::: SOURCE RECORDS
(** *** One step *)

Definition is_attempted (b : bump) : bool := match b with BAttempted => true | _ => false end.
Definition is_connected (b : bump) : bool := match b with BConnected => true | _ => false end.
Definition is_dialFailed (b : bump) : bool := match b with BDialFailed => true | _ => false end.
Definition is_subFailed (b : bump) : bool := match b with BSubFailed => true | _ => false end.
Definition is_died (b : bump) : bool := match b with BDied => true | _ => false end.
Definition is_sent (b : bump) : bool := match b with BSent => true | _ => false end.
Definition is_recv (b : bump) : bool := match b with BRecv => true | _ => false end.
Definition is_err (code : string) (b : bump) : bool :=
  match b with BErr c => bool_decide (Some c = Some code) | _ => false end.

(** The shared tallies add up what the goroutines did. *)
Lemma count_all bs c :
  let c' := foldl (flip count) c bs in
  attempted c' = attempted c + number is_attempted bs
  /\ connected c' = connected c + number is_connected bs
  /\ dialFailed c' = dialFailed c + number is_dialFailed bs
  /\ subFailed c' = subFailed c + number is_subFailed bs
  /\ diedEarly c' = diedEarly c + number is_died bs
  /\ sent c' = sent c + number is_sent bs
  /\ recv c' = recv c + number is_recv bs
  /\ forall code, default 0 (errByCode c' !! code) = default 0 (errByCode c !! code) + number (is_err code) bs.
Proof.
  revert c. induction bs as [|b bs IH]; intros c; cbn [foldl flip].
  { split_and!; intros; cbn; lia. }
  specialize (IH (count b c)) as (-> & -> & -> & -> & -> & -> & -> & He).
  split_and!; try (by destruct b; cbn; unfold number; lia). intros code. rewrite He. cbn.
  destruct b as [| | | | | | |code'|err|ns]; cbn; unfold number; try lia. unfold incr.
  rewrite lookup_insert. case_decide as Hc; [subst|]; case_bool_decide; simplify_eq; cbn; lia.
Qed.

Definition unit_z (b : bool) : Z := if b then 1 else 0.

Definition is_ack (l : clabel) : bool :=
  match l with CAck (Some raw) => match ack_read raw with AckOk => true | _ => false end | _ => false end.

(** What one step of a connection adds. *)
Lemma conn_step_adds i pub ctx l p p' bs :
  conn_step pub ctx l p = Some (p', bs) ->
  number is_attempted bs = unit_z (started p') - unit_z (started p)
  /\ number is_connected bs = unit_z (is_acked p') - unit_z (is_acked p)
  /\ number is_dialFailed bs + number is_subFailed bs = unit_z (gave_up p') - unit_z (gave_up p)
  /\ is_acked p' = is_acked p || is_ack l
  /\ number is_died bs = unit_z (death (LConn i l) && ctx)
  /\ number is_sent bs = unit_z (sends (LConn i l))
  /\ number is_recv bs = unit_z (receives (LConn i l))
  /\ forall code, number (is_err code) bs = unit_z (bool_decide (error_code (LConn i l) = Some code)).
Proof.
  destruct p as [| | | | |[] []|a], l as [|[err|]|[]|[]|[raw|]|raw now kept| |[] []| | |]; cbn; intros Hs;
    try discriminate Hs; repeat (case_match; try discriminate Hs; cbn in Hs); simplify_eq; cbn.
  all: split_and!; try done; intros code'; by destruct (bool_decide (Some code = Some code')).
Qed.

(** *** All steps *)

Lemma died_snoc tr l : died (tr ++ [l]) <-> died tr \/ death l = true /\ LCancel ∉ tr.
Proof.
  split.
  - intros (t1 & d & t2 & Ht & Hd & Hn). destruct t2 as [|x t2 _] using rev_ind.
    + apply app_inj_tail in Ht as [-> ->]. by right.
    + rewrite app_comm_cons, app_assoc in Ht. apply app_inj_tail in Ht as [-> _]. left. by exists t1, d, t2.
  - intros [(t1 & d & t2 & -> & ?)|[Hd Hn]]; [|by exists tr, l, []].
    exists t1, d, (t2 ++ [l]). split; [|done]. by rewrite <- app_assoc.
Qed.

Lemma acks_conn i j l : acks (LConn i l) j <-> j = i /\ is_ack l = true.
Proof.
  unfold acks, is_ack. split.
  - intros (raw & [= -> ->] & ->). done.
  - intros [-> Hl]. destruct l as [| | | |[raw|]| | | | | |]; try done. exists raw.
    by destruct (ack_read raw).
Qed.

Lemma Exists_snoc {A} (P : A -> Prop) l x : Exists P (l ++ [x]) <-> Exists P l \/ P x.
Proof. by rewrite Exists_app, Exists_cons, Exists_nil, (right_id False or). Qed.

Lemma number_snoc {A} (f : A -> bool) l x : number f (l ++ [x]) = number f l + unit_z (f x).
Proof. rewrite number_app. f_equal. cbn. by destruct (f x). Qed.

Lemma told_start conns : told conns [] (lt_start conns).
Proof.
  assert (forall f : cpc -> bool, f PNew = false -> number f (replicate conns PNew) = 0) as Hn.
  { intros f Hf. induction conns as [|n IH]; [done|]. cbn [replicate]. by rewrite number_cons, Hf, IH. }
  split; cbn [lt_start lt_pcs lt_ctx lt_ctrs counters_zero attempted connected dialFailed subFailed diedEarly];
    rewrite ?length_replicate, ?Hn by done; try done.
  - intros i p [-> _]%lookup_replicate. by rewrite Exists_nil.
  - split; [|done]. intros _. apply not_elem_of_nil.
  - split; [done|]. split; [done|]. intros (t1 & d & t2 & Ht & _). by destruct t1.
Qed.

Section Told.
Context (publisher : nat -> bool).

Lemma told_step conns tr l s s' :
  told conns tr s -> lt_step publisher l s = Some s' -> told conns (tr ++ [l]) s'.
Proof.
  intros [Hl Ha Hc (Hf1 & Hf2 & Hf) Hk Hx [Hd0 Hd] Hs Hr He]. destruct l as [i cl|]; cbn [lt_step].
  2: { intros [= <-].
    split; cbn [lt_pcs lt_ctx lt_ctrs]; unfold errors_of; try (done || intros; rewrite number_snoc; cbn; rewrite ?Z.add_0_r; done).
    - intros i p Hp. rewrite (Hk i p Hp), Exists_snoc. split; [by left|].
      by intros [?|(raw & ? & _)].
    - split; [done|]. intros []. apply elem_of_app. right. by left.
    - rewrite died_snoc. split; [done|]. rewrite Hd. split; [by left|]. by intros [|[? _]]. }
  destruct (lt_pcs s !! i) as [p|] eqn:Hp; [|done]. cbn [mbind option_bind].
  destruct (conn_step _ _ _ _) as [[p' bs]|] eqn:Hst; [|done]. cbn. intros [= <-].
  destruct (conn_step_adds i _ _ _ _ _ _ Hst) as (Aa & Ac & Af & Ak & Ad & As & Ar & Ae).
  destruct (count_all bs (lt_ctrs s)) as (Ca & Cc & Cd & Cs & Cx & Ct & Cr & Ce).
  pose proof (number_nonneg is_dialFailed bs). pose proof (number_nonneg is_subFailed bs).
  split; cbn [lt_pcs lt_ctx lt_ctrs].
  - by rewrite length_insert.
  - rewrite Ca, Aa, Ha. by rewrite (number_insert _ _ _ _ _ Hp).
  - rewrite Cc, Ac, Hc. by rewrite (number_insert _ _ _ _ _ Hp).
  - rewrite (number_insert _ _ _ _ _ Hp). rewrite Cd, Cs. fold (unit_z (gave_up p)) (unit_z (gave_up p')). lia.
  - intros j q Hq. rewrite Exists_snoc, acks_conn. apply list_lookup_insert_Some in Hq.
    destruct Hq as [(<- & <- & _)|[Hne Hq]].
    + rewrite Ak, orb_true_iff, (Hk i p Hp). intuition.
    + rewrite (Hk j q Hq). intuition congruence.
  - rewrite Hx. rewrite not_elem_of_app. split; [|tauto]. intros Hn. split; [done|]. by intros ?%list_elem_of_singleton.
  - rewrite died_snoc, Cx, Ad, <- Hd, <- Hx. destruct (death _), (lt_ctx s); cbn; intuition lia.
  - by rewrite Ct, As, Hs, number_snoc.
  - by rewrite Cr, Ar, Hr, number_snoc.
  - intros code. rewrite Ce, Ae, He. unfold errors_of. by rewrite number_snoc.
Qed.

Lemma told_run conns tr s : lt_run publisher tr (lt_start conns) = Some s -> told conns tr s.
Proof.
  revert s. induction tr as [|l tr IH] using rev_ind; intros s.
  { intros [= <-]. apply told_start. }
  unfold lt_run. rewrite foldl_app. cbn. fold (lt_run publisher tr (lt_start conns)).
  destruct (lt_run _ _ _) as [s0|]; [|done]. cbn. by apply told_step, IH.
Qed.
End Told.

(** *** The verdict *)

Lemma sum_pos (l : list Z) : Forall (fun z => 0 <= z) l -> 0 <= foldr Z.add 0 l /\ (0 < foldr Z.add 0 l <-> Exists (fun z => 0 < z) l).
Proof.
  induction 1 as [|z l Hz _ [IH0 IH]]; cbn; [by rewrite Exists_nil|]. rewrite Exists_cons, <- IH. lia.
Qed.

Lemma errTotal_pos c :
  (forall code, 0 <= default 0 (errByCode c !! code)) ->
  0 < errTotal c <-> exists code, 0 < default 0 (errByCode c !! code).
Proof.
  intros Hn. unfold errTotal. destruct (sum_pos ((fun code => default 0 (errByCode c !! code)) <$> err_codes c)) as [_ ->].
  { apply Forall_fmap, Forall_true. intros code. apply Hn. }
  rewrite Exists_fmap, Exists_exists. split; [intros (code & _ & Hc); by exists code|].
  intros [code Hc]. exists code. split; [|done]. unfold err_codes. rewrite merge_sort_Permutation.
  cbn in Hc. destruct (errByCode c !! code) as [z|] eqn:Hz; [|done].
  apply list_elem_of_fmap. exists (code, z). split; [done|]. by apply elem_of_map_to_list.
Qed.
::::::
WHAT THE EXERCISE ASKS:
Where the string "unfold" shows up in the listing above, copy the line that holds it.

RESULT OF THIS EXERCISE:
  split_and!; try (by destruct b; cbn; unfold number; lia). intros code. rewrite He. cbn.
  destruct b as [| | | | | | |code'|err|ns]; cbn; unfold number; try lia. unfold incr.
  unfold acks, is_ack. split.
    split; cbn [lt_pcs lt_ctx lt_ctrs]; unfold errors_of; try (done || intros; rewrite number_snoc; cbn; rewrite ?Z.add_0_r; done).
  - intros code. rewrite Ce, Ae, He. unfold errors_of. by rewrite number_snoc.
  unfold lt_run. rewrite foldl_app. cbn. fold (lt_run publisher tr (lt_start conns)).
  intros Hn. unfold errTotal. destruct (sum_pos ((fun code => default 0 (errByCode c !! code)) <$> err_codes c)) as [_ ->].
  intros [code Hc]. exists code. split; [|done]. unfold err_codes. rewrite merge_sort_Permutation.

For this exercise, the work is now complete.